Entries taken from a collection:
Lemma adjacentInterfaces_lt s :
  Forall (fun k => (k < ddNumInterfaces D)%nat) (adjacentInterfaces D s).
Proof.
  apply List.Forall_forall. intros k Hk. unfold adjacentInterfaces in Hk.
  apply filter_In in Hk. destruct Hk as [Hk _]. apply in_seq in Hk. lia.
Qed.

Lemma toBoundaryData_block_length s k (x : list K) :
  length x = ddWidth D -> (k < ddNumInterfaces D)%nat ->
  length (Mult (toBoundaryData D s k) (block D k x)) = sdSize D s.
Proof.
  intros Hx Hk.
  destruct (toBoundaryData_linear D contract s k) as ([Hlen _] & Hw & Hh).
  rewrite Hlen, Hh; [reflexivity|]. rewrite Hw. apply length_block; trivial.
Qed.

Lemma boundaryData_length s (x : list K) :
  length x = ddWidth D -> length (boundaryData D s x) = sdSize D s.
Proof.
  intros Hx. unfold boundaryData, vsum.
  induction (adjacentInterfaces_lt s) as [|k ks Hk _ IH].
  - apply length_vzero.
  - rewrite fmap_cons. cbn [foldr]. apply length_vadd; [|exact IH].
    apply toBoundaryData_block_length; trivial.
Qed.

Lemma boundaryData_lincomb s a b (x y : list K) :
  length x = ddWidth D -> length y = ddWidth D ->
  boundaryData D s (lincomb a x b y)
  = lincomb a (boundaryData D s x) b (boundaryData D s y).
Proof.
  intros Hx Hy. unfold boundaryData, vsum.
  induction (adjacentInterfaces_lt s) as [|k ks Hk _ IH].
  - symmetry. apply lincomb_vzero.
  - rewrite !fmap_cons. cbn [foldr]. rewrite IH, block_lincomb.
    destruct (toBoundaryData_linear D contract s k) as ([_ Hlin] & Hw & _).
    rewrite Hlin by (rewrite Hw; apply length_block; trivial).
    apply vadd_lincomb.
Qed.

Lemma restricted_length g s k :
  length (g s) = sdSize D s ->
  length (Mult (restrictToInterface D s k) (Mult (localSolve D s) (g s)))
  = traceSize D k.
Proof.
  intros Hg.
  destruct (localSolve_linear D contract s) as ([Hl _] & Hw & Hh).
  destruct (restrictToInterface_linear D contract s k)
    as ([Hl' _] & Hw' & Hh').
  rewrite Hl', Hh'; [reflexivity|]. rewrite Hl, Hh, Hw'; [reflexivity|].
  rewrite Hw. exact Hg.
Qed.

Lemma outgoingTrace_length g k :
  (forall s, length (g s) = sdSize D s) ->
  length (outgoingTrace D g k) = traceSize D k.
Proof.
  intros Hg. unfold outgoingTrace.
  apply length_lincomb; apply restricted_length; apply Hg.
Qed.

Lemma restricted_lincomb a b g g' s k :
  length (g s) = sdSize D s -> length (g' s) = sdSize D s ->
  Mult (restrictToInterface D s k)
       (Mult (localSolve D s) (lincomb a (g s) b (g' s)))
  = lincomb a
      (Mult (restrictToInterface D s k) (Mult (localSolve D s) (g s)))
      b
      (Mult (restrictToInterface D s k) (Mult (localSolve D s) (g' s))).
Proof.
  intros Hg Hg'.
  destruct (localSolve_linear D contract s) as ([Hl Hlin] & Hw & Hh).
  destruct (restrictToInterface_linear D contract s k)
    as ([_ Hlin'] & Hw' & _).
  rewrite Hlin by congruence.
  rewrite Hlin'; [reflexivity| |]; rewrite Hl, Hh, Hw'; congruence.
Qed.

Lemma outgoingTrace_lincomb a b g g' k :
  (forall s, length (g s) = sdSize D s) ->
  (forall s, length (g' s) = sdSize D s) ->
  outgoingTrace D (fun s => lincomb a (g s) b (g' s)) k
  = lincomb a (outgoingTrace D g k) b (outgoingTrace D g' k).
Proof.
  intros Hg Hg'. unfold outgoingTrace. cbv zeta.
  rewrite !(restricted_lincomb a b g g') by auto.
  apply lincomb_lincomb.
Qed.

Lemma interfacePass_outgoing g :
  interfacePass D g = concat (outgoingTrace D g <$> seq 0 (ddNumInterfaces D)).
Proof. reflexivity. Qed.

Lemma interfacePass_length g :
  (forall s, length (g s) = sdSize D s) ->
  length (interfacePass D g) = ddWidth D.
Proof.
  intros Hg. rewrite interfacePass_outgoing. unfold ddWidth, offset.
  induction (seq 0 (ddNumInterfaces D)) as [|k ks IH]; [reflexivity|].
  rewrite !fmap_cons. cbn [concat sum_list sum_list_with].
  rewrite length_app, IH, outgoingTrace_length by exact Hg. reflexivity.
Qed.

Lemma interfacePass_lincomb a b g g' :
  (forall s, length (g s) = sdSize D s) ->
  (forall s, length (g' s) = sdSize D s) ->
  interfacePass D (fun s => lincomb a (g s) b (g' s))
  = lincomb a (interfacePass D g) b (interfacePass D g').
Proof.
  intros Hg Hg'. rewrite !interfacePass_outgoing.
  induction (seq 0 (ddNumInterfaces D)) as [|k ks IH]; [reflexivity|].
  rewrite !fmap_cons. cbn [concat].
  rewrite IH, outgoingTrace_lincomb by auto.
  symmetry. apply lincomb_app.
  rewrite !outgoingTrace_length by auto. reflexivity.
Qed.

Lemma interfacePass_ext g g' :
  (forall s, g s = g' s) -> interfacePass D g = interfacePass D g'.
Proof.
  intros Hext. unfold interfacePass. f_equal.
  apply list_fmap_ext. intros _ k _. unfold outgoingTrace. cbv zeta.
  rewrite !Hext. reflexivity.
Qed.

Lemma interfacePass_vzero :
  interfacePass D (fun s => vzero (sdSize D s)) = vzero (ddWidth D).
Proof.
  rewrite (interfacePass_ext _
             (fun s => lincomb rO (vzero (sdSize D s)) rO
                         (vzero (sdSize D s))))
    by (intros s; symmetry; apply lincomb_vzero).
  rewrite interfacePass_lincomb by (intros s; apply length_vzero).
  rewrite lincomb_rO_rO, interfacePass_length
    by (intros s; apply length_vzero).
  reflexivity.
Qed.

Lemma Apply_length (x : list K) :
  length x = ddWidth D -> length (Apply D x) = ddWidth D.
Proof.
  intros Hx. apply interfacePass_length. intros s.
  apply boundaryData_length, Hx.
Qed.

Lemma Apply_lincomb a b (x y : list K) :
  length x = ddWidth D -> length y = ddWidth D ->
  Apply D (lincomb a x b y) = lincomb a (Apply D x) b (Apply D y).
Proof.
  intros Hx Hy. unfold Apply.
  rewrite (interfacePass_ext _
             (fun s => lincomb a (boundaryData D s x) b (boundaryData D s y)))
    by (intros s; apply boundaryData_lincomb; trivial).
  apply interfacePass_lincomb; intros s; apply boundaryData_length; trivial.
Qed.

Lemma Apply_vzero : Apply D (vzero (ddWidth D)) = vzero (ddWidth D).
Proof.
  rewrite <- (lincomb_vzero rO rO (ddWidth D)) at 1.
  rewrite Apply_lincomb by apply length_vzero.
  rewrite lincomb_rO_rO, Apply_length by apply length_vzero. reflexivity.
Qed.

Lemma GetReducedSource_vzero :
  GetReducedSource D (vzero (globalSize D)) (vzero (globalSize D))
  = vzero (ddWidth D).
Proof.
  unfold GetReducedSource. rewrite <- vzero_app.
  rewrite (interfacePass_ext _ (fun s => vzero (sdSize D s)));
    [apply interfacePass_vzero|].
  intros s.
  destruct (sourceOfSubdomain_linear D contract s) as (Hlin & Hw & Hh).
  rewrite <- Hw, <- Hh. apply Mult_vzero, Hlin.
Qed.

End DDMFacts.

Example Apply_example : Apply exampleDDM [1; 2]%Z = [0; -8]%Z.
Proof. vm_compute. reflexivity. Qed.

Example GetReducedSource_example :
  GetReducedSource exampleDDM [1; 2; 3; 4]%Z [0; 0; 0; 0]%Z = [0; -5]%Z.
Proof. vm_compute. reflexivity. Qed.

Lemma exampleDDM_contract : DDMContract exampleDDM.
Proof.
  split; intros; (split; [|split; reflexivity]);
    apply matrixOperator_linear; repeat constructor.
Qed.

(** C4.  The application of the interface operator is linear: for all
    trace vectors [x], [y] of the operator's width and all scalars [a],
    [b], Apply(a*x + b*y) is a*Apply(x) + b*Apply(y). *)
Theorem interface_operator_linear {K : Type} `{Scalar K} (D : DDMData K) :
  DDMContract D ->
  forall (a b : K) (x y : list K),
    length x = Width (DDMInterfaceOperator D) ->
    length y = Width (DDMInterfaceOperator D) ->
    Mult (DDMInterfaceOperator D) (lincomb a x b y)
    = lincomb a (Mult (DDMInterfaceOperator D) x)
              b (Mult (DDMInterfaceOperator D) y).
Proof.
  intros HD a b x y Hx Hy. simpl in *. apply Apply_lincomb; trivial.
Qed.

Lemma interface_operator_linear_witness :
  Mult (DDMInterfaceOperator exampleDDM) (lincomb 2 [1; 2] 3 [0; 5])%Z
  = lincomb 2%Z (Mult (DDMInterfaceOperator exampleDDM) [1; 2]%Z)
            3%Z (Mult (DDMInterfaceOperator exampleDDM) [0; 5]%Z).
Proof.
  refine (interface_operator_linear exampleDDM _ 2%Z 3%Z [1; 2]%Z [0; 5]%Z
            eq_refl eq_refl).
  apply exampleDDM_contract.
Defined.

(** C3.  The interface operator and the reduction map preserve zero: Apply
    of the all-zero trace vector is the all-zero vector, and
    GetReducedSource of an all-zero global right-hand side is the all-zero
    vector of the size of the interface trace space. *)
Theorem zero_preservation {K : Type} `{Scalar K} (D : DDMData K) :
  DDMContract D ->
  Mult (DDMInterfaceOperator D) (vzero (Width (DDMInterfaceOperator D)))
  = vzero (Height (DDMInterfaceOperator D))
  /\ GetReducedSource D (vzero (globalSize D)) (vzero (globalSize D))
     = vzero (Width (DDMInterfaceOperator D))
  /\ length (GetReducedSource D (vzero (globalSize D))
                              (vzero (globalSize D)))
     = Width (DDMInterfaceOperator D).
Proof.
  intros HD. simpl. split; [apply Apply_vzero, HD|].
  rewrite (GetReducedSource_vzero D HD). split; [reflexivity|].
  apply length_vzero.
Qed.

**BRIEF**: Lines from the start of the records through the one containing "destruct (localSolve_linear D contract s) as ([Hl _]" are what should be retyped, exactly and in full, both ends included.

**YOUR SOLUTION**:
Lemma adjacentInterfaces_lt s :
  Forall (fun k => (k < ddNumInterfaces D)%nat) (adjacentInterfaces D s).
Proof.
  apply List.Forall_forall. intros k Hk. unfold adjacentInterfaces in Hk.
  apply filter_In in Hk. destruct Hk as [Hk _]. apply in_seq in Hk. lia.
Qed.

Lemma toBoundaryData_block_length s k (x : list K) :
  length x = ddWidth D -> (k < ddNumInterfaces D)%nat ->
  length (Mult (toBoundaryData D s k) (block D k x)) = sdSize D s.
Proof.
  intros Hx Hk.
  destruct (toBoundaryData_linear D contract s k) as ([Hlen _] & Hw & Hh).
  rewrite Hlen, Hh; [reflexivity|]. rewrite Hw. apply length_block; trivial.
Qed.

Lemma boundaryData_length s (x : list K) :
  length x = ddWidth D -> length (boundaryData D s x) = sdSize D s.
Proof.
  intros Hx. unfold boundaryData, vsum.
  induction (adjacentInterfaces_lt s) as [|k ks Hk _ IH].
  - apply length_vzero.
  - rewrite fmap_cons. cbn [foldr]. apply length_vadd; [|exact IH].
    apply toBoundaryData_block_length; trivial.
Qed.

Lemma boundaryData_lincomb s a b (x y : list K) :
  length x = ddWidth D -> length y = ddWidth D ->
  boundaryData D s (lincomb a x b y)
  = lincomb a (boundaryData D s x) b (boundaryData D s y).
Proof.
  intros Hx Hy. unfold boundaryData, vsum.
  induction (adjacentInterfaces_lt s) as [|k ks Hk _ IH].
  - symmetry. apply lincomb_vzero.
  - rewrite !fmap_cons. cbn [foldr]. rewrite IH, block_lincomb.
    destruct (toBoundaryData_linear D contract s k) as ([_ Hlin] & Hw & _).
    rewrite Hlin by (rewrite Hw; apply length_block; trivial).
    apply vadd_lincomb.
Qed.

Lemma restricted_length g s k :
  length (g s) = sdSize D s ->
  length (Mult (restrictToInterface D s k) (Mult (localSolve D s) (g s)))
  = traceSize D k.
Proof.
  intros Hg.
  destruct (localSolve_linear D contract s) as ([Hl _] & Hw & Hh).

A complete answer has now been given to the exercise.